* About this exercise *
Go through the data and copy each line where the string "accepts" appears.

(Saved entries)

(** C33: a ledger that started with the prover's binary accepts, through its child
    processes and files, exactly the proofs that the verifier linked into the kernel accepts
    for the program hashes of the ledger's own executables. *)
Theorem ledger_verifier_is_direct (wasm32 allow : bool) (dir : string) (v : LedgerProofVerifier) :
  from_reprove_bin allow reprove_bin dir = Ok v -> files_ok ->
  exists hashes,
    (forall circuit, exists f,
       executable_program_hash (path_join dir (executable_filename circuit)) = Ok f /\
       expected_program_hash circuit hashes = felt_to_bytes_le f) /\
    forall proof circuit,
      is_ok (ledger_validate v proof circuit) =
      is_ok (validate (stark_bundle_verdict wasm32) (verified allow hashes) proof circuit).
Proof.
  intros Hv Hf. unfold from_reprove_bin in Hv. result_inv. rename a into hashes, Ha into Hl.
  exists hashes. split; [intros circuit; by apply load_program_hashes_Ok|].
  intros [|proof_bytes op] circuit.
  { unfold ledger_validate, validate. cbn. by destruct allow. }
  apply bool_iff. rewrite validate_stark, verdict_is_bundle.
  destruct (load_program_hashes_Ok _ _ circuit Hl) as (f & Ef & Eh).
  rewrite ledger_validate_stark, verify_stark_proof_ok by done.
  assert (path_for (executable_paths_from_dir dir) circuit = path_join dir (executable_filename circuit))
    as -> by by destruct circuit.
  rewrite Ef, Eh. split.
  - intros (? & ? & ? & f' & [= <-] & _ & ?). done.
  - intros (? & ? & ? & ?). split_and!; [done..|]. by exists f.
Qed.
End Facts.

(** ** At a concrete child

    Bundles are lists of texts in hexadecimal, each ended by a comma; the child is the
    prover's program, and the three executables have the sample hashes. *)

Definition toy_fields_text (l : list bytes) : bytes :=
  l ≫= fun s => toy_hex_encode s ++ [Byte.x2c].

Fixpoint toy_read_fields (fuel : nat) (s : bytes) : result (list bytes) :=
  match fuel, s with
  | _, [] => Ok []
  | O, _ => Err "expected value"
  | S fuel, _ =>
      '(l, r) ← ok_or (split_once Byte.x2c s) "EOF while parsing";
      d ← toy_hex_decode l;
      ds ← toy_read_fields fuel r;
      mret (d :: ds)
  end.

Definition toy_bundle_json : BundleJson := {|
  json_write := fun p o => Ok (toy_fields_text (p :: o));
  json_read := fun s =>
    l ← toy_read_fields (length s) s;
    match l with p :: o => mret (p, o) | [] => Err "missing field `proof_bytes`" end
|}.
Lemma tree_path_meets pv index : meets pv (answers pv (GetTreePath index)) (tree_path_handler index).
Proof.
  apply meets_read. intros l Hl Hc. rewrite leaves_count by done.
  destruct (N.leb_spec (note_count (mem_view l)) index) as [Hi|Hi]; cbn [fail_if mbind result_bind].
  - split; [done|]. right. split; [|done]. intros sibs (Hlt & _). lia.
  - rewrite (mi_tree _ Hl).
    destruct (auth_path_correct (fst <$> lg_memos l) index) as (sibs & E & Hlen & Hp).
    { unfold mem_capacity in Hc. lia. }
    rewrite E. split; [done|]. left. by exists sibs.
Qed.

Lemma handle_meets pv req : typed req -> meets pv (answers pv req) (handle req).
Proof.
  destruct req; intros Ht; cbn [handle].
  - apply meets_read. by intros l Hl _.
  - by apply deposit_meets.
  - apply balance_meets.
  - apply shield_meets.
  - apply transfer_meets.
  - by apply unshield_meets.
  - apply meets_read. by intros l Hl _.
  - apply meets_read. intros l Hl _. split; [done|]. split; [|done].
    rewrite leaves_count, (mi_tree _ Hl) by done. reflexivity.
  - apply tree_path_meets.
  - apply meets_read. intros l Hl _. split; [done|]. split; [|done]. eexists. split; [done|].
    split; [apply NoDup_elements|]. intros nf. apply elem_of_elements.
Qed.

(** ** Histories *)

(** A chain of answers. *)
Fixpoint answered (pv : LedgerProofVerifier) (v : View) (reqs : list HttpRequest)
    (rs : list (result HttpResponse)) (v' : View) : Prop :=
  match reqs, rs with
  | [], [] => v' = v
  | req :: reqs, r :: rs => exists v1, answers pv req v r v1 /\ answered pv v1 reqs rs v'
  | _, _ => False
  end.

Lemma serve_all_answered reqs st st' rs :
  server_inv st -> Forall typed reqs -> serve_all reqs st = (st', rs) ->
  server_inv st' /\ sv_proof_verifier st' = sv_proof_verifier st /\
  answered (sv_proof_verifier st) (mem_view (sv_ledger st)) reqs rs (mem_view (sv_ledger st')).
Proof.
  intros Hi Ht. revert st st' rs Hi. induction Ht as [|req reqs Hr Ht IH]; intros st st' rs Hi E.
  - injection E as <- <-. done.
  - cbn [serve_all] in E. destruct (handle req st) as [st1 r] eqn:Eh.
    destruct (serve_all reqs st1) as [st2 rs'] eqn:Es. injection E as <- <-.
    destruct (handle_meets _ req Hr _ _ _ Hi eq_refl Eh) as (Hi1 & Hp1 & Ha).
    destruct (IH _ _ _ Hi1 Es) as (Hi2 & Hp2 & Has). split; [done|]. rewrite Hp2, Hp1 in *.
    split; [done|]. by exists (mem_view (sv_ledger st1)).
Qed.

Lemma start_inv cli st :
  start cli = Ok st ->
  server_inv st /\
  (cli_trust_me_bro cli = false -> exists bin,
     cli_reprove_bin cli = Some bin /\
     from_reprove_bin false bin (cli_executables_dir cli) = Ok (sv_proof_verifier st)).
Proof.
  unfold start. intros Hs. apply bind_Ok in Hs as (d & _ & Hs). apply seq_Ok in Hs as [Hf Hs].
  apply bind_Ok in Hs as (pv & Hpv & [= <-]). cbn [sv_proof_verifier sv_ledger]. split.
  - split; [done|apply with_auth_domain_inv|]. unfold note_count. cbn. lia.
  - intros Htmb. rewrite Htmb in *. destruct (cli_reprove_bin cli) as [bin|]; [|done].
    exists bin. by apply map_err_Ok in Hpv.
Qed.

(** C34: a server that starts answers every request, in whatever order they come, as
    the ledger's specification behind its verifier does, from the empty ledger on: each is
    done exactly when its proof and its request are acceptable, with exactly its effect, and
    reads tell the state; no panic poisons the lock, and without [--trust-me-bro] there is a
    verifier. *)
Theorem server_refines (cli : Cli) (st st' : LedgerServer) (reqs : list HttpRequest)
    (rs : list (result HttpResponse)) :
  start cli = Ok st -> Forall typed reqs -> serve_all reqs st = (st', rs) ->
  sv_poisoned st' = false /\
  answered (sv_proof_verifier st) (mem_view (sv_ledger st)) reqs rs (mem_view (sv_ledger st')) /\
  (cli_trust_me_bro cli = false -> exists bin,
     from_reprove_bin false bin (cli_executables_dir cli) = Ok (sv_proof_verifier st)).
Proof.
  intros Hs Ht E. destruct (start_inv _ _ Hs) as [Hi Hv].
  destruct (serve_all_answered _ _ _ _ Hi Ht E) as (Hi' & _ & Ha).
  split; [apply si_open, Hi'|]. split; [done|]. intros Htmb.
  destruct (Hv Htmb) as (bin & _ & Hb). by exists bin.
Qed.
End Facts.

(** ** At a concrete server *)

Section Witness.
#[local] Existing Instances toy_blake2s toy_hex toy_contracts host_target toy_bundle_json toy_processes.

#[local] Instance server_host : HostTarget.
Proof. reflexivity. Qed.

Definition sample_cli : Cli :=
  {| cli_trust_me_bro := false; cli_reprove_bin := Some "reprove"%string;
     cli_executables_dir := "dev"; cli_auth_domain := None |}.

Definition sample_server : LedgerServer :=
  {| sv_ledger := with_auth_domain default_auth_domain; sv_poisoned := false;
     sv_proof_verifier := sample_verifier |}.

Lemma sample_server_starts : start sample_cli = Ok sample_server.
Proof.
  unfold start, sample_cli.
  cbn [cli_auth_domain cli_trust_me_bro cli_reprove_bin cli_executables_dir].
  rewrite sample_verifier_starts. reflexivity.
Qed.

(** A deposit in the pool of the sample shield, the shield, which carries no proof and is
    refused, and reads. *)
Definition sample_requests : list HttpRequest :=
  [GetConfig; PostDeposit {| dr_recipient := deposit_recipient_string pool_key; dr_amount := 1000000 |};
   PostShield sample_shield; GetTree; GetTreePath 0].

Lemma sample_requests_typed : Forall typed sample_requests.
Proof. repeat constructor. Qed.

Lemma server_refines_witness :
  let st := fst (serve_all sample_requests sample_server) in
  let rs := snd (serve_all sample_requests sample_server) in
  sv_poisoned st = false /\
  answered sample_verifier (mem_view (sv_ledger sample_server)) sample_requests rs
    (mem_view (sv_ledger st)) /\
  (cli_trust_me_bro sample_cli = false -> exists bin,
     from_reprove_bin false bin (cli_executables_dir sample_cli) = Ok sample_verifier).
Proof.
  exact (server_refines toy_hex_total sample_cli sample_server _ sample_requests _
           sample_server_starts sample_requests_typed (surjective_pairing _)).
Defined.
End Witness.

* Your solution *
(** C33: a ledger that started with the prover's binary accepts, through its child
    processes and files, exactly the proofs that the verifier linked into the kernel accepts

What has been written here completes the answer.